Stack got a job teaching English conversation at the Montealto School in Madrid in 2010, which she still continues. It piqued an interest in education, and in 2015 she went on to form life-coaching enterprise Think Communicate Lead, which helps increase success at school, at work and in personal life.
“We help increase self-awareness, set and pursue meaningful goals and develop positive personal qualities such as self-esteem, a positive attitude, self-discipline and self-motivation.
“I also had a fifth child in between – a daughter, who is more Spanish than Irish.”
Things were going well, until 2020 came along. “My husband was working in Ireland, so when the lockdown occurred in March, I was alone with five children in an apartment, trying to work and home-school with bad internet.
“It was pretty intense. Our only highlight each day was clapping at 8pm for the health workers on the balcony.”
Stack and her family had to stay indoors for six weeks as Madrid was hit hard by Covid-19.
“My two youngest didn’t leave the apartment during that time. I’d go shopping every two weeks and not touch certain shopping bags. We’d have to ration everything. Because there was no traffic, you’d just hear all the sirens and see people getting stretchered out of buildings by people in hazmat suits. It was beyond belief. I was terrified I’d get sick and no one could look after the kids.”
Once lockdown ended things went back to normal, but Stack fears they aren’t out of the woods. “I still haven’t bought the kids’ uniforms just in case they don’t go back.”

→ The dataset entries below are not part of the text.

Definition bias_ok (bias : Z) : Prop := bias = 0 \/ bias = USER_PIE_BASE.

(** The entry point lies in the executable segment of [ph]. *)
Definition enters (bias entry_va : Z) (ph : elf64_phdr) : bool :=
  loads ph && has (p_flags ph) PF_X && (bias + p_vaddr ph <=? entry_va)
  && (entry_va <? bias + p_vaddr ph + p_memsz ph).

Definition load_size (ph : elf64_phdr) : Z := if loads ph then p_memsz ph else 0.

Lemma elf_check_ok bias total ph :
  bias_ok bias -> ph_range ph -> p_memsz ph <> 0 -> 0 <= total <= ELF_MAX_TOTAL ->
  (elf_check bias total ph = 0 /\ seg_ok bias ph /\ 0 <= total + p_memsz ph <= ELF_MAX_TOTAL)
  \/ elf_check bias total ph < 0.
Proof.
  intros Hbias (R1 & R2 & R3) Hm0 Htot. unfold elf_check, seg_ok.
  assert (Hb : 0 <= bias <= USER_PIE_BASE) by (destruct Hbias as [-> | ->]; by vm_compute).
  change USER_VA_END with (2 ^ 47) in *. change USER_PIE_BASE with (2 ^ 45) in *. change USER_SEG_MAX with (2 ^ 24) in *.
  change ELF_MAX_TOTAL with (2 ^ 26) in *. cbn zeta.
  destruct (Z.ltb_spec (2 ^ 24) (p_memsz ph)); [by right|].
  destruct (Z.ltb_spec (2 ^ 47) (p_vaddr ph)); [by right|]. rewrite !u64_small by lia. repeat zif; (by right) || (left; lia).
Qed.

(** One program header. *)
Lemma elf_segment_ok s own img a eh bias entry_va ph w rc w' s' :
  ld s own img -> pml4_phys a = root -> bias_ok bias -> ph_range ph -> 0 <= total_mem w <= ELF_MAX_TOTAL ->
  elf_segment rd a eh bias entry_va ph w s = Some (rc, w', s') ->
  exists own', (rc = 0 /\ ld s' own' (fun va => image_step content bias va (img va) ph)
                /\ (loads ph = true -> seg_ok bias ph)
                /\ entry_in_x w' = enters bias entry_va ph || entry_in_x w
                /\ total_mem w' = total_mem w + load_size ph /\ 0 <= total_mem w' <= ELF_MAX_TOTAL)
    \/ (rc < 0 /\ exists img', ld s' own' img').
Proof.
  intros L Ha Hbias R Htot. unfold elf_segment.
  assert (Hskip : forall w1, loads ph = false -> Some (0, w1, s) = Some (rc, w', s') ->
      entry_in_x w1 = entry_in_x w -> total_mem w1 = total_mem w ->
      rc = 0 /\ ld s' own (fun va => image_step content bias va (img va) ph)
      /\ (loads ph = true -> seg_ok bias ph) /\ entry_in_x w' = enters bias entry_va ph || entry_in_x w
      /\ total_mem w' = total_mem w + load_size ph /\ 0 <= total_mem w' <= ELF_MAX_TOTAL).
  { intros w1 E [= <- <- <-] -> ->. unfold enters, load_size. rewrite E. split_and!; done || lia || idtac.
    eapply loaded_eq; [|exact L]. intros x _. unfold image_step. by rewrite E. }
  destruct (Z.eqb_spec (p_type ph) PT_PHDR) as [Ep|_].
  { intros E. exists own. left. eapply Hskip; [|exact E|done|done]. unfold loads. by rewrite Ep. }
  destruct (negb (p_type ph =? PT_LOAD) || (p_memsz ph =? 0)) eqn:El.
  { intros E. exists own. left. eapply Hskip; [|exact E|done|done]. unfold loads.
    by destruct (p_type ph =? PT_LOAD), (p_memsz ph =? 0). }
  assert (Hl : loads ph = true) by (unfold loads; by destruct (p_type ph =? PT_LOAD), (p_memsz ph =? 0)).
  assert (Hm0 : p_memsz ph <> 0) by (intros E; rewrite E in El; by destruct (p_type ph =? PT_LOAD)).
  clear El Hskip. cbn zeta.
  destruct (elf_check_ok bias (total_mem w) ph Hbias R Hm0 Htot) as [(-> & Hs & Ht)|Hc].
  2:{ destruct (Z.eqb_spec (elf_check bias (total_mem w) ph) 0); [lia|]. intros [= <- <- <-]. exists own. right.
      split; [done|]. by exists img. }
  pose proof Hs as (S1 & S2 & S3 & S4). change USER_VA_MIN with 0x1000 in S1. change USER_VA_END with (2 ^ 47) in S2.
  change ELF_MAX_TOTAL with (2 ^ 26) in *. cbn [Z.eqb negb].
  destruct (seg_pages bias ph Hs) as (P1 & P2 & P3 & P4). rewrite (u64_small (bias + _)), (u64_small (total_mem w + _)) by lia.
  set (n := Z.to_nat _) in *. set (va := page_down (bias + p_vaddr ph)) in *. clearbody n va.
  destruct (elf_fill rd n a ph _ va s) as [[rc1 s1]|] eqn:EF; [|done]. cbn [mbind option_bind].
  destruct (elf_fill_ok n s own img a bias ph va rc1 s1 L Ha P1 P2 Hs (or_intror P3) EF) as (o & [[-> L1]|[-> [i' L1]]]).
  2:{ intros [= <- _ <-]. exists o. right. split; [done|]. by exists i'. }
  cbn [Z.eqb negb]. intros [= <- <- <-].
  destruct (elf_protect_ok n s1 o _ a va (seg_prot ph) (seg_byte content bias ph) L1 Ha P1 P2 (seg_prot_range ph)) as [o' L2].
  { intros x Hx Hr. exists PAGE_WRITABLE. unfold upd_range.
    destruct (Z.leb_spec va x); [|lia]. destruct (Z.ltb_spec x (va + Z.of_nat n * 4096)); [done|lia]. }
  exists o'. left. cbn [entry_in_x total_mem]. unfold enters, load_size. rewrite Hl, u64_small by lia.
  split_and!; done || lia || idtac. eapply loaded_eq; [|exact L2]. intros x Hx.
  unfold upd_range, image_step. rewrite (P4 x Hx), Hl. by destruct (touches bias ph x).
Qed.

Lemma file_phdr_range eh i : ph_range (file_phdr content eh i).
Proof. unfold ph_range, file_phdr, as_phdr. cbn [p_vaddr p_memsz p_filesz]. split_and!; apply ld64_range. Qed.

Definition image_size (phs : list elf64_phdr) : Z := foldr (fun ph n => load_size ph + n) 0 phs.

Stack, who is a director at her husband’s company OpticalRooms, an optical testing company based in Ireland, says she is working on reducing digital exposure.
“So many of us – especially children – are spending more time in front of screens for the purposes of home-schooling and entertainment so we offer tips on how to find better home working solutions.”
Despite the pending winter of uncertainty, she and her family are happy in Spain. “Even though we endured the worst of a pandemic, we still love it here, and have chosen to stay, despite the odds. It’s just such a great place to live and we are prepared for whatever comes next.”